Work instructions
Output the lines below exactly, please, from the first line until the line with "(limit w <= queue_size w ->", counting both.
Given records Block Start
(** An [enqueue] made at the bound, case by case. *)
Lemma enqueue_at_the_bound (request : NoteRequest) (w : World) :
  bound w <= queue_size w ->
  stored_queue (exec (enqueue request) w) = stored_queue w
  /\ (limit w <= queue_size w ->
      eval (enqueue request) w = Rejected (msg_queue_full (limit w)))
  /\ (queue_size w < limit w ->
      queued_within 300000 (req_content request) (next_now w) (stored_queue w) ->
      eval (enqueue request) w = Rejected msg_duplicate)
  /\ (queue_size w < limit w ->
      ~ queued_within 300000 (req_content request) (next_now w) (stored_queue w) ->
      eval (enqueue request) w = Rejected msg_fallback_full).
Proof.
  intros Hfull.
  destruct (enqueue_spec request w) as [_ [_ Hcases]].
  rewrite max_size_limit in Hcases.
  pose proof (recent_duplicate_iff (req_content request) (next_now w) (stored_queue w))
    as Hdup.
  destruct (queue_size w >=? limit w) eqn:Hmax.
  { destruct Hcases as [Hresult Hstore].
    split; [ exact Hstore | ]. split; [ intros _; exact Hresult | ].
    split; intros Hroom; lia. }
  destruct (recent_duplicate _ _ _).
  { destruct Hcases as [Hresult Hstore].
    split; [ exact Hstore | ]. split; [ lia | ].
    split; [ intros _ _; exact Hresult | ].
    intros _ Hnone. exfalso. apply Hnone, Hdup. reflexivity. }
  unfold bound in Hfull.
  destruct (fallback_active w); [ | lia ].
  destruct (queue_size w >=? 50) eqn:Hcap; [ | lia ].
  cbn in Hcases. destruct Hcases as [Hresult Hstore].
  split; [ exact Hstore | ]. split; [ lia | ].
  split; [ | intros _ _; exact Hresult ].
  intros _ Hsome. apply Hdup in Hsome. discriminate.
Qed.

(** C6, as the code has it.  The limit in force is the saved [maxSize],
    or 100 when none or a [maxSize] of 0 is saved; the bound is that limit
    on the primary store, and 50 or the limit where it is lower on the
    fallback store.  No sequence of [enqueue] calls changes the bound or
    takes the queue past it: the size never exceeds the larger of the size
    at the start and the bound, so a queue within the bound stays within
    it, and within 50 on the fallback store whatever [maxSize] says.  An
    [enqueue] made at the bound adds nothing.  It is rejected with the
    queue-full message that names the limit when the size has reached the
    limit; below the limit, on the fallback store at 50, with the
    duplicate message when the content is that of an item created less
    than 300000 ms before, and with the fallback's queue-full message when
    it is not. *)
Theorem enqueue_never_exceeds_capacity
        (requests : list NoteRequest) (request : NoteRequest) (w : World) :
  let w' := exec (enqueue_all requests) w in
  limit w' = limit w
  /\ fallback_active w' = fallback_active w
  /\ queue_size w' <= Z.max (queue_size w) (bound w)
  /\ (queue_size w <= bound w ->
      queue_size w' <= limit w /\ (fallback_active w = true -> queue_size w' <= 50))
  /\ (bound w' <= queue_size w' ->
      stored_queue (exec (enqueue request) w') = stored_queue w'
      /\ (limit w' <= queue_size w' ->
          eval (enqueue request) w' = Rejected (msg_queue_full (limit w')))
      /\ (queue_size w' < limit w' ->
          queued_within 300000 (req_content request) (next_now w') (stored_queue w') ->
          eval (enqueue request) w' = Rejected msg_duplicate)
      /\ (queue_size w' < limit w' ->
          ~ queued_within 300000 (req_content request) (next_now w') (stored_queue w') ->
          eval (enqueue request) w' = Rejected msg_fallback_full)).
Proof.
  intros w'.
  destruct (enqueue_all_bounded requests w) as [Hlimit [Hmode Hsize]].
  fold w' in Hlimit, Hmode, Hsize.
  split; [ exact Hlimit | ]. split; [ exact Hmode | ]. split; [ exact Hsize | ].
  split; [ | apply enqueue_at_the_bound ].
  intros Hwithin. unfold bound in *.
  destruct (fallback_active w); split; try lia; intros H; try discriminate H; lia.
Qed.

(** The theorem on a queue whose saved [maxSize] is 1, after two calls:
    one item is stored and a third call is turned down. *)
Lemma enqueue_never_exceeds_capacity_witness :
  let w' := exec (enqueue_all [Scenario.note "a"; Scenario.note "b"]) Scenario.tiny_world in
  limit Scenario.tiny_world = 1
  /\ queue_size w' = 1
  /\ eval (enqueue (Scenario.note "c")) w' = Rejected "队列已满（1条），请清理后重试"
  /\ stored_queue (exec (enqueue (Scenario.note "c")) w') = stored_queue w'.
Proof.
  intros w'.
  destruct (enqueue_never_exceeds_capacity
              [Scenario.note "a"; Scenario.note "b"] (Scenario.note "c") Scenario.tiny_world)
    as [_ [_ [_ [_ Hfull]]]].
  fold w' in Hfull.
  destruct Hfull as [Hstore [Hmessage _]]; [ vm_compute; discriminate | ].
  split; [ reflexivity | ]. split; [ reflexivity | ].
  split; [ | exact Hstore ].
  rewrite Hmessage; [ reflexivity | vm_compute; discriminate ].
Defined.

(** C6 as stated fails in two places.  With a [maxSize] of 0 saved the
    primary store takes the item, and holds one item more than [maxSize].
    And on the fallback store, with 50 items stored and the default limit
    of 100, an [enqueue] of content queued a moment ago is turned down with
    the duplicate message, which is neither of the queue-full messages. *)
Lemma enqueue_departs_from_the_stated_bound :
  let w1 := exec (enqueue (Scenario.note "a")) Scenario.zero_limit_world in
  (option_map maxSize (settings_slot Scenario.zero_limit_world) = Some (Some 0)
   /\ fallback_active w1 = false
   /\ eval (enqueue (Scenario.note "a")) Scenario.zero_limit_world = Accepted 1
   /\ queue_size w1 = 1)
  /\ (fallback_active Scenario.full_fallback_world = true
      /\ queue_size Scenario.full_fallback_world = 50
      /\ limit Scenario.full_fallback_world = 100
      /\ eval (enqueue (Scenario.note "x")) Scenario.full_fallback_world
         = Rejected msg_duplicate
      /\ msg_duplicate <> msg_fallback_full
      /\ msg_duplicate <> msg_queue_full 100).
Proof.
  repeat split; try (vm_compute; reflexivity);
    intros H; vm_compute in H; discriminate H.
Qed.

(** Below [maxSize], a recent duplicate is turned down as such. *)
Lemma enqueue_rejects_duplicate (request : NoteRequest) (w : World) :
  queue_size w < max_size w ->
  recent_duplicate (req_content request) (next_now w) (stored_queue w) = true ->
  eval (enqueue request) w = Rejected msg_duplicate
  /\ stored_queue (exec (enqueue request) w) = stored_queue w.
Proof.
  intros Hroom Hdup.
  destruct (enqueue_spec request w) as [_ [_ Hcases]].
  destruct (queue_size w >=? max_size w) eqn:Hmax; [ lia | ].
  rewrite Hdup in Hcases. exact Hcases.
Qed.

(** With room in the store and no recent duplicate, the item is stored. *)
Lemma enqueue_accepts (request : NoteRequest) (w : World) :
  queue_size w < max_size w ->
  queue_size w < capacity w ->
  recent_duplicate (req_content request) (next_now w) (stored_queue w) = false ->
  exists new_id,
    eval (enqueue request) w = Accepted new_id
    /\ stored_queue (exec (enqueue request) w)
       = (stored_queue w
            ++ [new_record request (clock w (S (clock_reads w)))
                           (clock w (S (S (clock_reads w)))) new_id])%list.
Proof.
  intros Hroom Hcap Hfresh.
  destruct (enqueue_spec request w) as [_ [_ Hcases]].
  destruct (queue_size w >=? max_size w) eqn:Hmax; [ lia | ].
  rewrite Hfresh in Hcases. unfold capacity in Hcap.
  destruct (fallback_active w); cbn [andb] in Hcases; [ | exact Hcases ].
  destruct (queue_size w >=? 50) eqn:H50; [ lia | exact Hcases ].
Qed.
Given records Block End
Solution for this problem
(** An [enqueue] made at the bound, case by case. *)
Lemma enqueue_at_the_bound (request : NoteRequest) (w : World) :
  bound w <= queue_size w ->
  stored_queue (exec (enqueue request) w) = stored_queue w
  /\ (limit w <= queue_size w ->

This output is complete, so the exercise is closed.